"""

Definition query_one {R} (f : database → list R) : prog world (option R) :=
  rows ← query f; mret (head rows).

Definition execute (f : database → database) : prog world unit :=
  run_sql (λ db, inr (tt, f db)).

(** [with transaction() as conn: ...].  The statements of the block are sent over
    the connection, each of which may fail, and [commit] makes their effect visible
    as a whole; on any exception the block is rolled back, a failure of the rollback
    is logged, and the exception goes on.  What was not committed is never visible:
    the server drops it when it is rolled back or when the connection is gone. *)
Definition transaction {R} (f : database → exn + R * database) : prog world R :=
  _ ← ensure_ready;
  _ ← query (λ _, [1]);
  _ ← get_connection;
  r ← attempt (
    _ ← db_call (λ db, match f db with inl e => inl e | inr _ => inr (tt, db) end);
    db_call f);                                       (* commit *)
  match r with
  | inr a => mret a
  | inl e =>
      _ ← attempt (db_call (λ db, inr (tt, db)));     (* rollback *)
      Raise e
  end.

Definition health : prog world bool :=
  r ← attempt (query (λ _, [1]));
  mret (match r with inl _ => false | inr _ => true end).
End db.

(** ** The migrations *)

(** Every statement that [migrate] executes is a [CREATE ... IF NOT EXISTS]:
    the one file of the directory splits into seven statements, and the
    semicolon inside the comment of [end_page] cuts none of them, so applying the
    migrations again from another process changes nothing. *)
Theorem migrations_idempotent :
  length (concat ((λ f, split_statements f.2) <$> migration_files MIGRATIONS_DIR)) = 7%nat ∧
  Forall (λ s, startswith (u "CREATE TABLE IF NOT EXISTS ") s ||
               startswith (u "CREATE INDEX IF NOT EXISTS ") s = true ∧
               contains (u "--") s = false ∧
               endswith (u ")") s = true)
    (concat ((λ f, split_statements f.2) <$> migration_files MIGRATIONS_DIR)).
Proof. split; [vm_compute; reflexivity|]. vm_compute. repeat constructor. Qed.

(** ** Statements under faults *)
Section proofs.
Context {S B : Type} (host : pystr).
#[local] Abbreviation world := (world S B).
Implicit Types (w : world).

(** A process that has booted, talking to a database that works. *)
Definition db_ready w : Prop :=
  w_db_faults w = [] ∧ host ∈ w_db_open w ∧ host ∈ w_migrated w.

Lemma run_get_connection_open w :
  host ∈ w_db_open w → run (get_connection host) w = (Val tt, w).
Proof. intros Ho. unfold get_connection. run_simpl. simpl. by rewrite bool_decide_true. Qed.

Lemma run_ensure_ready_migrated w :
  host ∈ w_migrated w → run (ensure_ready host) w = (Val tt, w).
Proof. intros Ho. unfold ensure_ready. run_simpl. simpl. by rewrite bool_decide_true. Qed.

Lemma run_sql_ready {R} (f : database → exn + R * database) w r db :
  db_ready w → f (w_db w) = inr (r, db) →
  run (run_sql host f) w = (Val r, set_db db [] w).
Proof.
  intros (Hf & Ho & Hm) Hr. unfold run_sql.
  rewrite run_bind, run_ensure_ready_migrated by done.
  rewrite run_bind, run_get_connection_open by done.
  rewrite run_bind, run_attempt, run_db_call by done. by rewrite Hr.
Qed.

Lemma run_query {R} (f : database → list R) w :
  db_ready w → run (query host f) w = (Val (f (w_db w)), set_db (w_db w) [] w).
Proof. intros. by apply run_sql_ready. Qed.

Lemma run_execute f w :
  db_ready w → run (execute host f) w = (Val tt, set_db (f (w_db w)) [] w).
Proof. intros. by apply run_sql_ready. Qed.

Lemma db_ready_set_db db w : db_ready w → db_ready (set_db db [] w).
Proof. by intros (? & ? & ?). Qed.

Lemma run_transaction {R} (f : database → exn + R * database) w :
  db_ready w →
  run (transaction host f) w =
  match f (w_db w) with
  | inl e => (Exc e, set_db (w_db w) [] w)
  | inr (r, db) => (Val r, set_db db [] w)
  end.
Proof.
  intros Hw. unfold transaction.
  rewrite run_bind, run_ensure_ready_migrated by apply Hw.
  rewrite run_bind, run_query by done.
  rewrite run_bind, run_get_connection_open by (simpl; apply Hw).
  rewrite run_bind, run_attempt, run_bind, run_db_call by done. cbn [w_db set_db].
  destruct (f (w_db w)) as [e|[r db]] eqn:Hf; cbv beta iota; [done|].
  rewrite run_db_call by done. cbn [w_db set_db]. by rewrite Hf.
Qed.

(** Bookkeeping that is not the statement itself leaves the tables alone. *)
Lemma db_frame_call {R} (f : database → exn + R * database) :
  (∀ db r db', f db = inr (r, db') → db' = db) →
  guarantee (λ w w' : world, w_db w' = w_db w) (db_call f).
Proof. intros Hf. apply guarantee_db_call; [done|]. intros w fs r db Hr. by apply Hf in Hr. Qed.

Lemma db_frame_get_connection : guarantee (λ w w' : world, w_db w' = w_db w) (get_connection host).
Proof.
  apply guarantee_bind; [by apply guarantee_act|]. intros [|]; [done|].
  apply guarantee_bind; [apply db_frame_call; naive_solver|]. intros _. by apply guarantee_act.
Qed.

Lemma db_frame_ensure_ready : guarantee (λ w w' : world, w_db w' = w_db w) (ensure_ready host).
Proof.
  assert (∀ xs : list pystr, guarantee (λ w w' : world, w_db w' = w_db w)
    (for_each (λ _, db_call (λ db, inr (tt, db))) xs)) as Hstmts.
  { intros xs. apply guarantee_for_each. intros _. apply db_frame_call. naive_solver. }
  apply guarantee_bind; [by apply guarantee_act|]. intros [|]; [done|].
  apply guarantee_bind; [by apply guarantee_act|]. intros [|]; [done|].
  apply guarantee_bind; [apply db_frame_get_connection|]. intros _.
  apply guarantee_bind; [by apply guarantee_for_each|]. intros _.
  apply guarantee_bind; [apply db_frame_call; naive_solver|]. intros _. by apply guarantee_act.
Qed.

Lemma db_frame_run_sql {R} (f : database → exn + R * database) :
  (∀ db r db', f db = inr (r, db') → db' = db) →
  guarantee (λ w w' : world, w_db w' = w_db w) (run_sql host f).
Proof.
  intros Hf.
  apply guarantee_bind; [apply db_frame_ensure_ready|]. intros _.
  apply guarantee_bind; [apply db_frame_get_connection|]. intros _.
  apply guarantee_bind; [by apply guarantee_attempt, db_frame_call|]. intros [e|r]; [|done].
  destruct (is_stale_connection e); [|done].
  apply guarantee_bind; [by apply guarantee_act|]. intros _.
  apply guarantee_bind; [apply db_frame_get_connection|]. intros _. by apply db_frame_call.
Qed.

Lemma db_frame_query {R} (f : database → list R) :
  guarantee (λ w w' : world, w_db w' = w_db w) (query host f).
Proof. apply db_frame_run_sql. naive_solver. Qed.

Lemma run_db_call_cases {R} (f : database → exn + R * database) w :
  w_db (run (db_call f) w).2 = w_db w ∧ (∀ r, (run (db_call f) w).1 ≠ Val r) ∨
  ∃ r, f (w_db w) = inr (r, w_db (run (db_call f) w).2) ∧
       ((run (db_call f) w).1 = Val r ∨ ∃ e, (run (db_call f) w).1 = Exc e).
Proof.
  unfold db_call. rewrite run_io. destruct (pop_fault (w_db_faults w)) as [flt fs].
  unfold serve. destruct flt, (f (w_db w)) as [e'|[r db]] eqn:E; simpl; naive_solver.
Qed.

(** The block, its commit and its rollback: the tables are untouched, or the block was
    committed once. *)
Lemma run_block_cases {R} (f : database → exn + R * database) w :
  let p := r ← attempt (
      _ ← db_call (λ db, match f db with inl e => inl e | inr _ => inr (tt, db) end); db_call f);
    match r with
    | inr a => mret a
    | inl e => _ ← attempt (db_call (λ db, inr (tt, db))); Raise e
    end in
  w_db (run p w).2 = w_db w ∧ (∀ r, (run p w).1 ≠ Val r) ∨
  ∃ r, f (w_db w) = inr (r, w_db (run p w).2) ∧ ((run p w).1 = Val r ∨ ∃ e, (run p w).1 = Exc e).
Proof.
  cbv zeta. rewrite run_bind, run_attempt, run_bind.
  assert (∀ e w', w_db (run (_ ← attempt (db_call (λ db, inr (tt, db))); Raise (A := R) e) w').2 = w_db w' ∧
    (run (_ ← attempt (db_call (λ db, inr (tt, db))); Raise (A := R) e) w').1 = Exc e) as Hroll.
  { intros e w'. rewrite run_bind, run_attempt.
    pose proof (run_frame w_db _ w' (db_frame_call (λ db, inr (tt, db)) ltac:(naive_solver))) as Hfr.
    destruct (run (db_call _) w') as [[[]|e'|] w''] eqn:Hrun; [done|done|]. exfalso.
    unfold db_call in Hrun. rewrite run_io in Hrun. destruct (pop_fault _) as [flt fs].
    unfold serve in Hrun. by destruct flt. }
  assert (∀ db r db', match f db with inl e => inl e | inr _ => inr (tt, db) end = inr (r, db') → db' = db)
    as Hid by (intros db [] db'; destruct (f db); congruence).
  pose proof (run_frame w_db _ w (db_frame_call _ Hid)) as H1.
  destruct (run (db_call _) w) as [[[]|e|] w1] eqn:Hst; cbn [snd] in H1;
    [|destruct (Hroll e w1) as [-> ->]; left; split; [done|done]|by left].
  pose proof (run_db_call_cases f w1) as Hc. rewrite <-H1.
  destruct (run (db_call f) w1) as [[r|e|] w2]; cbn [fst snd] in Hc; cbn [run mret prog_mret fst snd].
  - destruct Hc as [[_ Hno]|(r' & Hf & [[= ->]|[e [=]]])]; [by destruct (Hno r)|]. right. exists r'. auto.
  - destruct (Hroll e w2) as [-> ->]. destruct Hc as [[Hdb _]|(r' & Hf & _)]; [left|right; exists r'; eauto].
    by split.
  - destruct Hc as [[Hdb _]|(r' & Hf & [[=]|[e [=]]])]. by left.
Qed.

(** A transaction is applied at most once, whatever the connection does: under
    every script of faults (stale connections, lost replies, a failing commit or
    rollback, failures of the migrations or of the ping) the tables end up either
    untouched or changed by exactly one execution of the block, and the block's
    result is returned only in the second case. *)
Theorem transaction_at_most_once {R} (f : database → exn + R * database) w :
  w_db (run (transaction host f) w).2 = w_db w ∧ (∀ r, (run (transaction host f) w).1 ≠ Val r) ∨
  ∃ r, f (w_db w) = inr (r, w_db (run (transaction host f) w).2) ∧
       ((run (transaction host f) w).1 = Val r ∨ ∃ e, (run (transaction host f) w).1 = Exc e).
Proof.
  unfold transaction.
  pose proof (run_frame w_db _ w db_frame_ensure_ready) as H1. rewrite run_bind.
  destruct (run (ensure_ready host) w) as [[[]|e|] w1]; simpl in H1; [|left; split; [simpl; congruence|done]..].
  pose proof (run_frame w_db _ w1 (db_frame_query (λ _, [1]))) as H2.
  rewrite run_bind.
  destruct (run (query host (λ _, [1])) w1) as [[rows|e|] w2]; simpl in H2;
    [|left; split; [simpl; congruence|done]..].
  pose proof (run_frame w_db _ w2 db_frame_get_connection) as H3. rewrite run_bind.
  destruct (run (get_connection host) w2) as [[[]|e|] w3]; simpl in H3; [|left; split; [simpl; congruence|done]..].
  rewrite <-H1, <-H2, <-H3. apply run_block_cases.
Qed.

Lemma run_get_connection_closed w :
  host ∉ w_db_open w → w_db_faults w = [] →
  run (get_connection host) w = (Val tt, set_db_open ({[host]} ∪ w_db_open w) w).
Proof.
  intros Ho Hf. unfold get_connection. rewrite run_bind, run_act. cbn [fst snd].
  rewrite bool_decide_false by done. rewrite run_bind, run_db_call by done. simpl.
  destruct w; simpl in *; by subst.
Qed.

(** The second attempt, from the world the first one left. *)
Lemma run_sql_retry {R} (f : database → exn + R * database) w w1 e :
  host ∈ w_db_open w → host ∈ w_migrated w → run (db_call f) w = (Exc e, w1) →
  is_stale_connection e = true → w_db_faults w1 = [] →
  ∃ hs, run (run_sql host f) w = run (db_call f) (set_db_open hs w1).
Proof.
  intros Ho Hm H1 He Hf. eexists. unfold run_sql.
  rewrite run_bind, run_ensure_ready_migrated by done.
  rewrite run_bind, run_get_connection_open by done.
  rewrite run_bind, run_attempt, H1. cbv beta iota. rewrite He.
  rewrite run_bind. unfold close_connection. rewrite run_act. cbn [fst snd].
  rewrite run_bind, run_get_connection_closed by (done || (simpl; set_solver)). reflexivity.
Qed.

(** The retry of [_run] recovers from a connection that went stale while
    idle: when the statement fails before the server received it, with one of
    the stale-connection messages, it is run again on a new connection, its
    result is returned, and its effect is applied exactly once. *)
Theorem run_recovers_stale {R} (f : database → exn + R * database) w e r db :
  host ∈ w_db_open w → host ∈ w_migrated w → w_db_faults w = [Before e] →
  is_stale_connection e = true → f (w_db w) = inr (r, db) →
  (run (run_sql host f) w).1 = Val r ∧ w_db (run (run_sql host f) w).2 = db.
Proof.
  intros Ho Hm Hf He Hr.
  destruct (run_sql_retry f w (set_db (w_db w) [] w) e) as [hs ->]; try done.
  - unfold db_call. by rewrite run_io, Hf.
  - rewrite run_db_call by done. simpl. by rewrite Hr.
Qed.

"""

• **TASK TO COMPLETE**
In the material above, find each line containing the word "concat" and copy it.

• **SOLUTION TO THIS PROBLEM**
  length (concat ((λ f, split_statements f.2) <$> migration_files MIGRATIONS_DIR)) = 7%nat ∧
    (concat ((λ f, split_statements f.2) <$> migration_files MIGRATIONS_DIR)).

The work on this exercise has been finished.